Medium-scale structure in the ionosphere (scale size 10-1000
km). What causes it? How is it related to magnetospheric, lower
atmospheric, surface and topographical features, and what can
we learn about them by studying the ionospheric structure (e.g.
by radio tomography)? The scientific literature contains many
questions but few answers on the subject.
"The ionosphere as a plasma physics laboratory"
i.e. study of small-scale structure" scale size 1 km - 1
m); its structure and morphology at high latitudes (auroral and
polar), also at equatorial and (to some extent) middle latitudes.
"The ionosphere as a communications medium". Despite
the use of satellites and cables, the ionosphere retains much
of its practical importance; even satellite and cable communications
are not immune from ionospheric and magnetospheric effects.
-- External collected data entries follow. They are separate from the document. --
(** On a host with /proc where nothing listens on port 42699 the startup
    run finds the agent, moves to [announced] and dies there: nothing was
    sent and no timer is pending. *)
Lemma socket_refused_stalls_in_announced :
  current (execute [(w_socket_refused, Fire 0)] (__init__ fresh_agent)) = announced /\
  started (execute [(w_socket_refused, Fire 0)] (__init__ fresh_agent)) = [] /\
  sent (execute [(w_socket_refused, Fire 0)] (__init__ fresh_agent)) = [].
Proof. repeat split; reflexivity. Qed.

Lemma reset_completes_handshake_witness :
  __get_agent_host_port w_agent_up = Ok ("localhost", 42699) /\
  request_header w_agent_up "localhost" = Some AGENT_HEADER /\
  snd (discovery w_agent_up s_agent_up) = Ok d_plain /\
  truthy (request_response w_agent_up d_plain) = true /\
  current s_agent_up <> found /\
  meter_runs (agent (fst (reset w_agent_up s_agent_up))) = [good2go; good2go].
Proof.
  assert (H1 : __get_agent_host_port w_agent_up = Ok ("localhost", 42699))
    by reflexivity.
  assert (H2 : request_header w_agent_up "localhost" = Some AGENT_HEADER)
    by reflexivity.
  assert (H3 : snd (discovery w_agent_up s_agent_up) = Ok d_plain)
    by (vm_compute; reflexivity).
  assert (H4 : truthy (request_response w_agent_up d_plain) = true) by reflexivity.
  assert (H5 : current s_agent_up <> found) by discriminate.
  do 5 (split; [assumption|]).
  destruct (reset_completes_handshake
              w_agent_up s_agent_up "localhost" 42699 d_plain H1 H2 H3 H4 H5)
    as (_ & _ & _ & _ & _ & Hm & _).
  rewrite Hm. reflexivity.
Defined.

Lemma discovery_object_socket_attributes_witness :
  snd (discovery w_agent_silent (__init__ fresh_agent)) = Ok d_plain /\
  proc_exists w_agent_silent = false /\
  d_plain !! "fd" = None /\ getattr d_plain "fd" = PyInt (-1).
Proof.
  assert (Hd : snd (discovery w_agent_silent (__init__ fresh_agent)) = Ok d_plain)
    by (vm_compute; reflexivity).
  split; [exact Hd|]. split; [reflexivity|].
  destruct (proj2 (discovery_object_socket_attributes
                     w_agent_silent e_announce (__init__ fresh_agent) d_plain Hd))
    as (_ & H1 & _ & H2 & _).
  split; [exact H1 | exact H2].
Defined.

End MoreScenarios.
Definition verify_signature (signed_document_path : string) : M (gmap string pyval) :=
  let normalized_path := PosixPath.normpath signed_document_path in
  sigs ← get_signatures;
  match scan_signatures sigs normalized_path with
  | None =>
      ret (<[ "valid" := PyBool false ]>
           {[ "error" := PyStr "No signature found for this document" ]})
  | Some signature_data =>
      document_data ← read_file signed_document_path;
      let current_hash := sha256 document_data in
      stored_hash ← lift (b64decode (document_hash signature_data));
      if negb (bytes_eqb current_hash stored_hash) then
        ret (<[ "valid" := PyBool false ]>
             (<[ "error" := PyStr "Document has been modified after signing" ]>
             {[ "integrity" := PyStr "compromised" ]}))
      else
        try_except
          (signature ← lift (b64decode (signature signature_data));
           public_key ← _load_public_key;
           if pss_verify public_key signature current_hash then
             ret (<[ "valid" := PyBool true ]>
                  (<[ "signature_id" := PyStr (signature_id signature_data) ]>
                  (<[ "signer" := PyStr (signer_name signature_data) ]>
                  (<[ "timestamp" := PyStr (timestamp signature_data) ]>
                  (<[ "algorithm" := PyStr (algorithm signature_data) ]>
                  (<[ "integrity" := PyStr "intact" ]>
                  {[ "message" :=
                       PyStr "Signature is valid and complies with Vietnamese digital signature standards" ]}))))))
           else raise InvalidSignature)
          (fun e =>
             ret (<[ "valid" := PyBool false ]>
                  (<[ "error" := PyStr ("Signature verification failed: " +:+ str_exn e) ]>
                  {[ "integrity" := PyStr "invalid" ]})))
  end.

Definition sign_xml_invoice (xml_path : string) (now1 now2 : datetime) (salt : bytes)
  : M (gmap string pyval) :=
  let signer_info : gmap string string :=
    <[ "name" := "Sistema de Facturación MiPyME" ]>
    (<[ "email" := "facturacion@mipyme.vn" ]>
    {[ "tax_code" := "DEMO-TAX-CODE" ]}) in
  sign_document xml_path signer_info now1 now2 salt.

Definition get_pending_count : M Z := ret 0%Z.

End Engine.

(* ===================================================================== *)
(** * Vocabulary of the statements *)
(* ===================================================================== *)

(** The result dictionaries of [verify_signature] and [sign_document]. *)

Definition not_found_verdict : gmap string pyval :=
  <[ "valid" := PyBool false ]>
  {[ "error" := PyStr "No signature found for this document" ]}.

Definition tampered_verdict : gmap string pyval :=
  <[ "valid" := PyBool false ]>
  (<[ "error" := PyStr "Document has been modified after signing" ]>
  {[ "integrity" := PyStr "compromised" ]}).

Definition invalid_verdict (e : exn) : gmap string pyval :=
  <[ "valid" := PyBool false ]>
  (<[ "error" := PyStr ("Signature verification failed: " +:+ str_exn e) ]>
  {[ "integrity" := PyStr "invalid" ]}).

Definition valid_verdict (r : SignatureRecord) : gmap string pyval :=
  <[ "valid" := PyBool true ]>
  (<[ "signature_id" := PyStr (signature_id r) ]>
  (<[ "signer" := PyStr (signer_name r) ]>
  (<[ "timestamp" := PyStr (timestamp r) ]>
  (<[ "algorithm" := PyStr (algorithm r) ]>
  (<[ "integrity" := PyStr "intact" ]>
  {[ "message" :=
       PyStr "Signature is valid and complies with Vietnamese digital signature standards" ]}))))).

Definition document_not_found : gmap string pyval :=
  {[ "error" := PyStr "Document not found" ]}.

Definition success_result (r : SignatureRecord) : gmap string pyval :=
  <[ "success" := PyBool true ]>
  (<[ "signature_id" := PyStr (signature_id r) ]>
  (<[ "signature" := PyStr (signature r) ]>
  (<[ "timestamp" := PyStr (timestamp r) ]>
  (<[ "signer" := PyStr (signer_name r) ]>
  {[ "message" :=
       PyStr "Document signed successfully with Vietnamese digital signature standard" ]})))).

(** A sign call succeeded: its result carries [success: True]. *)
Definition succeeded (res : gmap string pyval) : Prop :=
  res !! "success" = Some (PyBool true).

(** A record answers a query when the normalised paths agree. *)
Definition matches (ref : string) (r : SignatureRecord) : bool :=
  String.eqb (PosixPath.normpath (document_path r)) (PosixPath.normpath ref).

(** The lookup as the specification words it: of all records in stored
    (insertion) order, the first that matches. *)
Definition find_by_reference (ledger : PyDict.t SignatureRecord) (ref : string)
  : option SignatureRecord :=
  head (filter (fun r => matches ref r = true) (PyDict.values ledger)).

(** A computation that only reads: every run hands back the world it
    was given, whether it returns or raises. *)
Definition reader {A} (m : M A) : Prop := forall w, snd (m w) = w.

(** A computation that leaves the file at [p] as it found it. *)
Definition keeps {A} (p : string) (m : M A) : Prop :=
  forall w, fs (snd (m w)) !! p = fs w !! p.

(** No record of the ledger answers a query for [ref]. *)
Definition unsigned (ledger : PyDict.t SignatureRecord) (ref : string) : Prop :=
  forall k r, In (k, r) ledger -> matches ref r = false.

(** The ledger cut down to the record a query for [ref] selects. *)
Definition first_match_only (ledger : PyDict.t SignatureRecord) (ref : string)
  : PyDict.t SignatureRecord :=
  match find_by_reference ledger ref with
  | Some r => [(signature_id r, r)]
  | None => []
  end.

Section Statements.
Context `{Primitives}.

(** The key files hold the pair generated from [sk]. *)
Definition identity_persisted (f : gmap string node) (sk : private_key) : Prop :=
  f !! private_key_path = Some (File (private_bytes sk)) /\
  f !! public_key_path = Some (File (public_bytes (public_key_of sk))).

(** The record [sign_document] assembles for document bytes [D]. *)
Definition new_record (sk : private_key) (D : bytes) (document_path : string)
    (signer_info : gmap string string) (now1 now2 : datetime) (salt : bytes)
  : SignatureRecord :=
  {| signature_id := "SIG-" +:+ strftime_YmdHMS now1;
     document_path := PosixPath.normpath document_path;
     signer_name := default "" (signer_info !! "name");
     signer_email := default "" (signer_info !! "email");
     signer_tax_code := default "" (signer_info !! "tax_code");
     signature := b64encode (pss_sign sk (sha256 D) salt);
     document_hash := b64encode (sha256 D);
     timestamp := isoformat now2;
     algorithm := "RSA-PSS-SHA256";
     key_size := 2048;
     status := "valid" |}.

(** The world after record [r] was stored and the ledger saved. *)
Definition stored (w : world) (r : SignatureRecord) : world :=
  let sigs := PyDict.set (signatures w) (signature_id r) r in
  {| fs := <[ signatures_file := File (json_dump sigs) ]> (fs w);
     signatures := sigs |}.

End Statements.

(* ===================================================================== *)
(** * A small executable instance of the library interface *)
(* ===================================================================== *)

(** Used to run the engine on concrete worlds.  The digest is a 16-bit
    polynomial checksum, a key is a byte string whose public half is its
    checksum, and a signature is the public key followed by the signed data
    and the salt.  It has the functional laws of [PrimitiveLaws] and none of
    the security of the real library. *)
Module Demo.

Definition checksum (data : bytes) : bytes :=
  let h := fold_left (fun acc b => ((acc * 33 + Byte.to_N b) mod 65521)%N) data 5381%N in
  match Byte.of_N (h / 256), Byte.of_N (h mod 256) with
  | Some hi, Some lo => [hi; lo]
  | _, _ => []
  end.

Fixpoint starts_with (p s : bytes) : bool :=
  match p, s with
  | [], _ => true
  | x :: p', y :: s' => Byte.eqb x y && starts_with p' s'
  | _ :: _, [] => false
  end.

Definition sign (key data salt : bytes) : bytes := (checksum key ++ data ++ salt)%list.

Definition verify (key signature data : bytes) : bool := starts_with (key ++ data)%list signature.

(** Only the freshly initialised, empty ledger is read back. *)
Definition dump (d : PyDict.t SignatureRecord) : bytes :=
  String.list_byte_of_string ("{" +:+ String.concat "," (PyDict.keys d) +:+ "}").

Definition load (data : bytes) : outcome (PyDict.t SignatureRecord) :=
  if bytes_eqb data (dump []) then Returned []
  else Raised (ValueError "Expecting value").

#[global] Instance primitives : Primitives := {|
  private_key := bytes;
  public_key := bytes;
  sha256 := checksum;
  rsa_generate_private_key := fun _ _ entropy => entropy;
  public_key_of := checksum;
  private_bytes := fun k => k;
  public_bytes := fun k => k;
  load_pem_private_key := Returned;
  load_pem_public_key := Returned;
  pss_sign := sign;
  pss_verify := verify;
  self_signed_certificate := fun key _ _ _ => checksum key;
  b64encode := String.string_of_list_byte;
  b64decode := fun s => Returned (String.list_byte_of_string s);
  json_dump := dump;
  json_load := load
|}.

Definition text (s : string) : bytes := String.list_byte_of_string s.

Definition at_time (h m s us : nat) : datetime :=
  {| year := 2024; month := 3; day := 7;
     hour := h; minute := m; second := s; microsecond := us |}.

Definition env0 : keygen_env :=
  {| entropy := text "seed-0"; serial_number := 1;
     utcnow1 := at_time 8 0 0 0; utcnow2 := at_time 8 0 0 5 |}.

Definition env1 : keygen_env :=
  {| entropy := text "seed-1"; serial_number := 2;
     utcnow1 := at_time 10 0 0 0; utcnow2 := at_time 10 0 0 5 |}.

Definition key : bytes := text "seed-0".

Definition acme : gmap string string :=
  <[ "name" := "Acme" ]> (<[ "email" := "a@acme.vn" ]> {[ "tax_code" := "TX1" ]}).
(** Four more timeouts, one every five minutes. *)
Definition repeats : list Failures.failure :=
  List.map (fun i => {| Failures.f_error := Samples.timed_out;
                        Failures.f_now := Samples.T0 + Z.of_nat i * 300000;
                        Failures.f_clock := Samples.T0 + Z.of_nat i * 300000 + 5 |})
           (seq 1 4).

(** An HTTP 503 answer. *)
Definition unavailable : ErrorObject.t :=
  {| ErrorObject.proto_of := ErrorObject.PlainObject;
     ErrorObject.code := Some "ERR_BAD_RESPONSE";
     ErrorObject.message := Some "Request failed with status code 503";
     ErrorObject.message_enumerable := true;
     ErrorObject.response_of :=
       Some {| ErrorObject.status := Some 503; ErrorObject.data_message := None |};
     ErrorObject.type := None;
     ErrorObject.missingFields := [];
     ErrorObject.trackingId := None;
     ErrorObject.isFor4Error := false |}.

(** Nine draws of the digit generator. *)
Definition draws (i : nat) : Z := Z.of_nat ((i * 5 + 3) mod 9).

End Samples2.

(* ===================================================================== *)
(** ** Which cycles run, and how they end *)
(* ===================================================================== *)

Module Outcomes.
Import Monitor.

(** Whether a cycle falls inside the monitoring hours. *)
Definition in_hours (cfg : Config.monitor) (c : cycle) : bool :=
  DataGenerator.isWithinMonitoringHours
    (Config.startHour cfg) (Config.endHour cfg) (currentHour c).

(** Whether the probe of a cycle succeeds. *)
Definition succeeds (c : cycle) : bool :=
  match For4Service.createPixTransaction (trackingId c) (post c) with
  | JS.Normal _ => true
  | JS.Throw _ => false
  end.

(** The health flag after the cycles that run, given the flag before: that
    of the last cycle inside the monitoring hours, if there is one. *)
Definition health_after (cfg : Config.monitor) (cs : list cycle) (before : bool) : bool :=
  fold_left (fun h c => if in_hours cfg c then succeeds c else h) cs before.

End Outcomes.

(* ===================================================================== *)
(** ** The ranks of the whole percentiles, as a computation *)
(* ===================================================================== *)

Module Ranks.
(** * bookprint: segmentation of an HTML document into chapters and pages

    A shallow embedding of the Go packages [parsetree], [slices] and [book]
    of bookprint, and the properties of section extraction, numbering,
    navigation and cross-reference resolution proved about them.

    Conventions of the embedding.
    - Go's [int] is a 64-bit two's complement integer: it is a [Z], and the
      [+], [-] and [++] of the source on a counter, a level, an index
      returned by [slices.Index] or an id go through [GoInt.add] and
      [GoInt.sub], which wrap around.  The index of a [for ... range] loop
      stays below the length of the slice and is incremented in [Z].  The
      length of a Go slice fits in an [int]; a list of Rocq need not, and a
      property that depends on it states the bound [slices.len l <=
      GoInt.MaxInt].
    - [*html.Node] is the first-child / next-sibling tree of
      golang.org/x/net/html, with [html.nil] for the nil pointer.  The fields
      [Parent], [PrevSibling] and [LastChild] are never read by the code and
      are left out.  A pointer into a tree that the code writes through
      (the links of [ResolveCrossReferences]) is a path from the root.
    - A [for child := n.FirstChild; child != nil; child = child.NextSibling]
      loop is a [Fixpoint] on [child]; a [for ... range slice] loop is a
      [Fixpoint] on the list, or a fold over its indices when it writes to
      the slice it ranges over.
    - A slice of pointers built by [Chapters] or [Pages] holds pointers to
      structs allocated in the loop, none of them nil: it is a list of
      records.  A pointer that may be nil is an [option].
    - A run-time panic ([slices.Insert] with a negative index) is [None].
    - [html.Parse], [html.Render], [url.QueryUnescape] and [strings.Fields]
      belong to libraries outside the repository; the code is parameterised
      by them ([Variable]s of a [Section]).  Module [url] holds the
      [QueryUnescape] of Go's library, for the properties that depend on
      what decoding a reference gives. *)

From stdpp Require Import base numbers option list strings gmap pretty.

Local Open Scope string_scope.
Local Open Scope list_scope.
Local Open Scope Z_scope.

(** ** Go's [int] *)

Module GoInt.

Definition MaxInt : Z := 2 ^ 63 - 1.
Definition MinInt : Z := - 2 ^ 63.

Definition wrap (z : Z) : Z := (z + 2 ^ 63) `mod` 2 ^ 64 - 2 ^ 63.

Definition add (a b : Z) : Z := wrap (a + b).
Definition sub (a b : Z) : Z := wrap (a - b).

End GoInt.

(** ** Errors

    [New] is [errors.New]; [Lib] stands for an error value made by a library
    outside the repository. *)

Module errors.

Inductive error : Type :=
  | New (text : string)
  | Lib (text : string).

End errors.

Abbreviation error := errors.error.

(** ** net/url: [QueryUnescape]

    [ResolveCrossReferences] decodes a reference with [url.QueryUnescape],
    which is [unescape] in the mode [encodeQueryComponent] (Go's
    net/url/url.go).  [unescape] reads the string twice.  The first loop
    counts the percent signs, returns an [EscapeError] at one that is not
    followed by two hexadecimal digits, and notes a plus sign when the
    mode is [encodeQueryComponent]; the checks of the modes [encodeHost]
    and [encodeZone] are left out.  A string without a percent sign and
    without a plus sign to decode is returned as it is.  The second loop
    writes the byte of each escape, a space for a plus sign in the mode
    [encodeQueryComponent], and every other byte as it is.  The text of the
    [EscapeError], which quotes the escape, is abridged: the code does not
    read it. *)

Module url.

Import Stdlib.Strings.Ascii.

Inductive encoding : Type :=
  | encodePathSegment
  | encodeQueryComponent.

Definition is_query (mode : encoding) : bool :=
  match mode with
  | encodeQueryComponent => true
  | encodePathSegment => false
  end.

Definition ishex (c : Ascii.ascii) : bool :=
  let n := Ascii.N_of_ascii c in
  (bool_decide (48 <= n <= 57) || bool_decide (97 <= n <= 102)
   || bool_decide (65 <= n <= 70))%N.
This
topic requires good ionospheric modelling (both "empirical"
and "physical" models) and also involves both long-term
"predictions" and short-term "forecasting"
of ionospheric parameters.
"Predictability of the ionosphere" - at least three
aspects:
Long-term predictions of seasonal/solar cycle effects etc.,
based on solar observations and on comprehensive knowledge and
modelling of ionospheric structure and behaviour;
Forecasts of impending ionospheric storms, essentially depending
on solar and interplanetary data;
Once a storm has begun: Short-term "nowcasting"
of the subsequent progress of ionospheric disturbances, and of
their effects on communications etc.
Long-term global change. Ionospheric datasets extend over
several decades. If continued and maintained, they contain information
not only on obvious solar, geomagnetic, and seasonal variations,
but also on more subtle long-term changes, both natural and man-made.
So they are potentially valuable for studying effects of global
warming/cooling, ozone depletion, and industrial pollution. It
should be noted that other processes, at present unknown, may
become apparent in the future. There are many cases in which old
datasets suddenly became important for investigating a newly-discovered
phenomenon.
Data sets, especially those that go back to the 1930s or even
the 1960s, are valuable resources that must be preserved. Though
it may be difficult to maintain STP monitoring instruments in
many countries, it is important to national and international
science to do so. Thus priorities should be set in each country
for defining a basic long-term program: see Willis et al., J.
Atmos. Terr. Phys. 56, 871 (1994). Experience suggests that these
programs only survive if they are seen to meet national needs;
but there are educational and cultural aspects to be considered,
as well as industrial and commercial benefits.
Not every ionosonde, magnetometer, radar or other instrument
can be kept going, nor every research institute or group. Selectivity
is essential. There should be a mixture of "research"
instruments and "monitoring" instruments (though these
categories are not sharply demarcated).
Data have value, but the trap of regarding STP data as a commercial
commodity, to be bought and sold, must be avoided. No country,
however large, can do good STP / geophysical / environmental studies
(whether short-term or long-term) entirely with its own native
data. Exchange with other countries is essential, even for basic
items as solar-geophysical indices. Any country that puts a commercial
price on STP data can expect to find itself at the losing end
of the exchange when data from abroad are required.
In connection with 6, it would be very useful to quantify
the present-day practical use of the ionosphere, country by country.
Could INAG members or the national Commission G reps take on this
task ? They are well qualified to do so.